We arrived in Pall Mall where the foppish Samuel Tuer, a Huguenot milliner, regarded the two of us entering his shop like a couple of Minerva’s birds, being doubtless used to more exotic peacocks, like the gaudy beau in his shop who was examining a hat with the same care and attention that Newton or myself would have devoted to a counterfeit coin. Listening to Newton’s question about plumes, Mister Tuer tossed open the lid of a little enamelled snuff-box and charged his fastidious nostrils with a pinch and then sneezed an answer to the effect that James Chase, a featherman in Covent Garden, provided him with all of the ostrich and peacock plumes for his hats, being the biggest and best supplier of feathers in London.

A short while later, arriving at the premises of Mister Chase, which was a large aviary with all varieties of ducks, crows, swans, geese, chickens, and several peacocks, Newton produced the long single feather he had brought from the Tower with its rainbow eye ringed with blue and bronze, and, explaining that he had come on the King’s business, continued thus:

“I am told you are the largest supplier of exotic plumes in London.”

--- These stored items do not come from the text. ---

(** ** Properties *)

(** A big iteration of a loop on uSockets in which uSockets makes finitely many turns returns,
    whichever callbacks it makes in them. For commands of one thread that send, send a batch or
    disconnect, what the iteration does to the peers is a sequence of commands, events of sockets
    and flushes: the commands are executed in the order in which they were enqueued, each once,
    and the events of sockets are handled in their order. The hosts and their contexts stay as
    they are. When the queue hands out what it has and holds up to 1024 * 1024 commands, none is
    left at the end. *)
Theorem big_iteration_executes_in_order l k t n u once ts e :
  usable 4096 < 2 ^ 30 -> RpcCalls.calls_ok new_calls -> alive k t u -> us_ok l n u -> Forall (tick_ok l t) (turns_of u once ts) ->
  n + hs_weight (all_ready (turns_of u once ts)) < 2 ^ 31 -> loopSmallIterations (base u) + (turns (turns_of u once ts) + 1) < 2 ^ 63 ->
  exists u', SingleLoopIteration u once ts e = Some u' /\ us_ok l (n + hs_weight (all_ready (turns_of u once ts))) u'
    /\ (exists tr, exec_atoms (peers_of (base u)) tr = Some (peers_of (base u'))
          /\ commandQueue (base u) ++ enqueued (all_ready (turns_of u once ts)) = commands_of tr ++ commandQueue (base u')
          /\ sockets_of tr = socket_ops (all_ready (turns_of u once ts)))
    /\ kept (counted u) u'
    /\ (quiet bulk -> zlen (commandQueue (base u)) + zlen (enqueued (all_ready (turns_of u once ts))) <= 1024 * 1024 -> commandQueue (base u') = []).
Proof.
  intros Hpage Hnew Ha Hu Hts Hn Hc. destruct (SingleLoopIteration_spec Hpage Hnew l k t n u once ts e Ha Hu Hts Hn Hc) as (u' & E & Hu' & [Htr Hk] & _ & D).
  exists u'. split_and!; done.
Qed.


End Loop.

(** ** Witnesses *)

#[local] Existing Instances RpcCalls.callbacks_map.

Definition sample_env : Env := mkEnv [mkDraw 3 4 5] 7.

Definition sample_handle : PeerHandle := mkHandle (mkId 0 1) 100.
(** [PeerData::Send(ByteBufferReadable &)]: a copy is sent, and destroyed at the end. *)
Definition Send_copy (h : heap) (q : Queues) (disconnecting : bool) (frame : handle) : option (heap * Queues) :=
  assert* bool_decide (is_Some frame) in
  let* (h, frameLocal) := copy_construct h frame in
  let* (q, frameLocal) := Send_move q disconnecting frameLocal in
  let* h := destroy h frameLocal in
  Some (h, q).

(** The destructors of the elements of a queue. *)
Fixpoint destroy_all (h : heap) (fs : list handle) : option heap :=
  match fs with
  | [] => Some h
  | f :: fs => let* h := destroy h f in destroy_all h fs
  end.

Definition DequeueToLocalQueue (h : heap) (q : Queues) : option (heap * Queues) :=
  if negb (length (localQueue q) =? localQueueOffset q)%nat then Some (h, q)
  else
    let* (h, q) :=
      if negb (localQueueOffset q =? 0)%nat
      then let* h := destroy_all h (localQueue q) in Some (h, mkQueues (globalQueue q) [] 0)
      else Some (h, q) in
    match globalQueue q with
    | [] => Some (h, q)
    | _ => Some (h, mkQueues (localQueue q) (globalQueue q) (localQueueOffset q))
    end.

(** The inner loop of [_InternalFlushQueuedSends] with [n] frames left to send; [sent]: the
    answers of [_InternalSend]. The frames left, the answers left, and whether sending is
    over. *)
Fixpoint flush_inner (n : nat) (h : heap) (q : Queues) (sent : list bool) : option (heap * Queues * nat * list bool * bool) :=
  match n with
  | O => Some (h, q, n, sent, false)
  | S n' =>
      if (length (localQueue q) =? localQueueOffset q)%nat then Some (h, q, n, sent, false)
      else
        match sent with
        | true :: sent =>
            let* f := localQueue q !! localQueueOffset q in
            let* l := f in
            let* h := unref h l in
            flush_inner n' h (mkQueues (globalQueue q) (<[localQueueOffset q := None]> (localQueue q)) (S (localQueueOffset q))) sent
        | _ => Some (h, q, n, sent, true)
        end
  end.

Definition _InternalFlushQueuedSends (h : heap) (q : Queues) (maxPacketsToSend : nat) (sent : list bool) : option (heap * Queues) :=
  let* (h, q) := DequeueToLocalQueue h q in
  let* (h, q, n, sent, over) := flush_inner maxPacketsToSend h q sent in
  if over : bool then Some (h, q)
  else
    let* (h, q) := DequeueToLocalQueue h q in
    let* (h, q, n, sent, over) := flush_inner n h q sent in
    Some (h, q).

(** The loops of the destructor: [if (data.storage) { unref(); storage = nullptr; }]. *)
Fixpoint release_frames (h : heap) (fs : list handle) : option (heap * list handle) :=
  match fs with
  | [] => Some (h, [])
  | f :: fs =>
      let* h := match f with Some l => unref h l | None => Some h end in
      let* (h, fs) := release_frames h fs in
      Some (h, None :: fs)
  end.

(** [PeerData::~PeerData], and then the destructors of its two queues. *)
Definition PeerData_destroy (h : heap) (q : Queues) : option heap :=
  let* (h, locals) := release_frames h (drop (localQueueOffset q) (localQueue q)) in
  let* (h, globals) := release_frames h (globalQueue q) in
  let* h := destroy_all h (take (localQueueOffset q) (localQueue q) ++ locals) in
  destroy_all h globals.

(** ** Programs: a peer, and handles of the program *)

Inductive queue_op :=
| QNew (l : nat) (w : ByteBufferWritable)
| QCopy (i : nat)
| QDestroy (i : nat)
| QSendMove (i : nat) (disconnecting : bool)
| QSendCopy (i : nat) (disconnecting : bool)
| QFlush (maxPacketsToSend : nat) (sent : list bool).

Record State := mkState { memory : heap; table : list handle; queues : Queues }.

(** Sending with an empty handle is left out: it fails the assertion. *)
Definition queue_step (s : State) (o : queue_op) : option State :=
  let '(mkState h hs q) := s in
  match o with
  | QNew l w =>
      if bool_decide (is_Some (h !! l)) then Some s
      else let '(h, r) := from_writable h l w in Some (mkState h (hs ++ [r]) q)
  | QCopy i =>
      match hs !! i with
      | Some o => let* (h, r) := copy_construct h o in Some (mkState h (hs ++ [r]) q)
      | None => Some s
      end
  | QDestroy i =>
      match hs !! i with
      | Some r => let* h := destroy h r in Some (mkState h (<[i := None]> hs) q)
      | None => Some s
      end
  | QSendMove i d =>
      match hs !! i with
      | Some (Some l) => let* (q, r) := Send_move q d (Some l) in Some (mkState h (<[i := r]> hs) q)
      | _ => Some s
      end
  | QSendCopy i d =>
      match hs !! i with
      | Some (Some l) => let* (h, q) := Send_copy h q d (Some l) in Some (mkState h hs q)
      | _ => Some s
      end
  | QFlush n sent => let* (h, q) := _InternalFlushQueuedSends h q n sent in Some (mkState h hs q)
  end.

Fixpoint queue_run (s : State) (os : list queue_op) : option State :=
  match os with
  | [] => Some s
  | o :: os => let* s := queue_step s o in queue_run s os
  end.

(** ** The invariant *)

(** The frames that are still to be sent. *)
Definition queued (q : Queues) : list handle := drop (localQueueOffset q) (localQueue q) ++ globalQueue q.

(** Every storage counts the program's handles and the queued frames; sent frames are null
    handles and the others are not. *)
Record state_ok (s : State) : Prop := {
  so_owned : owned (memory s) (table s ++ queued (queues s));
  so_sent : Forall (fun f => f = None) (take (localQueueOffset (queues s)) (localQueue (queues s)));
  so_full : Forall is_Some (queued (queues s));
  so_offset : (localQueueOffset (queues s) <= length (localQueue (queues s)))%nat
}.

Definition handles (s : State) : Z := zlen (table s) + zlen (queued (queues s)).

Lemma occ_None l fs : Forall (fun f : handle => f = None) fs -> occ l fs = 0.
Proof. induction 1 as [|f fs -> _ IH]; [ done | ]. cbn [occ foldr]. rewrite decide_False by done. exact IH. Qed.

Lemma destroy_all_none h fs : Forall (fun f : handle => f = None) fs -> destroy_all h fs = Some h.
Proof. induction 1 as [|f fs -> _ IH]; [ done | exact IH ]. Qed.

(** One storage is released: one handle less anywhere in the table. *)
Lemma unref_owned h hs l hs' : owned h hs -> Some l ∈ hs -> zlen hs < 2 ^ 32 ->
  (forall l', occ l' hs' = occ l' hs - occ l' [Some l]) -> exists h', unref h l = Some h' /\ owned h' hs'.
Proof.
  intros Ho [i Hi]%list_elem_of_lookup Hn Hocc. destruct (destroy_owned h hs (Some l) i Ho Hi Hn) as (h' & E & Hown & _). exists h'. auto.
Qed.

Lemma dequeue_to_local_spec h hs q : state_ok (mkState h hs q) ->
  exists q', DequeueToLocalQueue h q = Some (h, q') /\ state_ok (mkState h hs q') /\ queued q' = queued q.
Proof.
  intros [Ho Hs Hf Hoff]. cbn [memory table queues] in *. unfold DequeueToLocalQueue.
  destruct (Nat.eqb_spec (length (localQueue q)) (localQueueOffset q)) as [El | _]; cbn [negb]; [ | by exists q ].
  assert (exists q1, (if negb (localQueueOffset q =? 0)%nat then let* h := destroy_all h (localQueue q) in Some (h, mkQueues (globalQueue q) [] 0) else Some (h, q))
    = Some (h, q1) /\ globalQueue q1 = globalQueue q /\ localQueue q1 = [] /\ localQueueOffset q1 = 0%nat) as (q1 & -> & Eg & Eloc & E0).
  { destruct (Nat.eqb_spec (localQueueOffset q) 0) as [E0 | _]; cbn [negb].
    - exists q. split_and!; try done. apply length_zero_iff_nil. lia.
    - rewrite destroy_all_none; [ by eexists | ]. rewrite <- El, take_ge in Hs by done. done. }
  assert (queued q = globalQueue q) as Eq by (unfold queued; by rewrite drop_ge by lia).
  rewrite Eg. destruct (globalQueue q) as [|f gq] eqn:Egq; rewrite ?Egq in Eq.
  - exists q1. assert (queued q1 = []) as Eq1 by (unfold queued; by rewrite Eg, Eloc, E0). split_and!; [ done | | congruence ].
    split; cbn [memory table queues]; rewrite ?Eq1, ?Eloc, ?E0; try done. by rewrite Eq in Ho.
  - eexists. split; [ done | ]. assert (queued (mkQueues (localQueue q1) (f :: gq) (localQueueOffset q1)) = f :: gq) as Eq1
      by (unfold queued; cbn [globalQueue localQueue localQueueOffset]; by rewrite E0, Eloc, drop_0, app_nil_r).
    split; [ | by rewrite Eq1, Eq ]. split; cbn [memory table queues]; rewrite ?Eq1; cbn [localQueue localQueueOffset]; rewrite ?E0; try done.
    + by rewrite <- Eq.
    + by rewrite <- Eq.
    + lia.
Qed.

“That is true, sir. I am to feathers what Virginia is to tobacco, or what Newcastle is to coals. I supply everyone—coachmakers, penmakers, furniture-makers, bed-makers and milliners.”

“This is the feather of a blue Indian peacock, is it not?”

Mister Chase, who was a tall, thin and birdlike man, examined the feather but briefly before confirming that Newton was correct.

“Yes sir. That’s a blue, right enough.”

“Can you tell me anything more about it?”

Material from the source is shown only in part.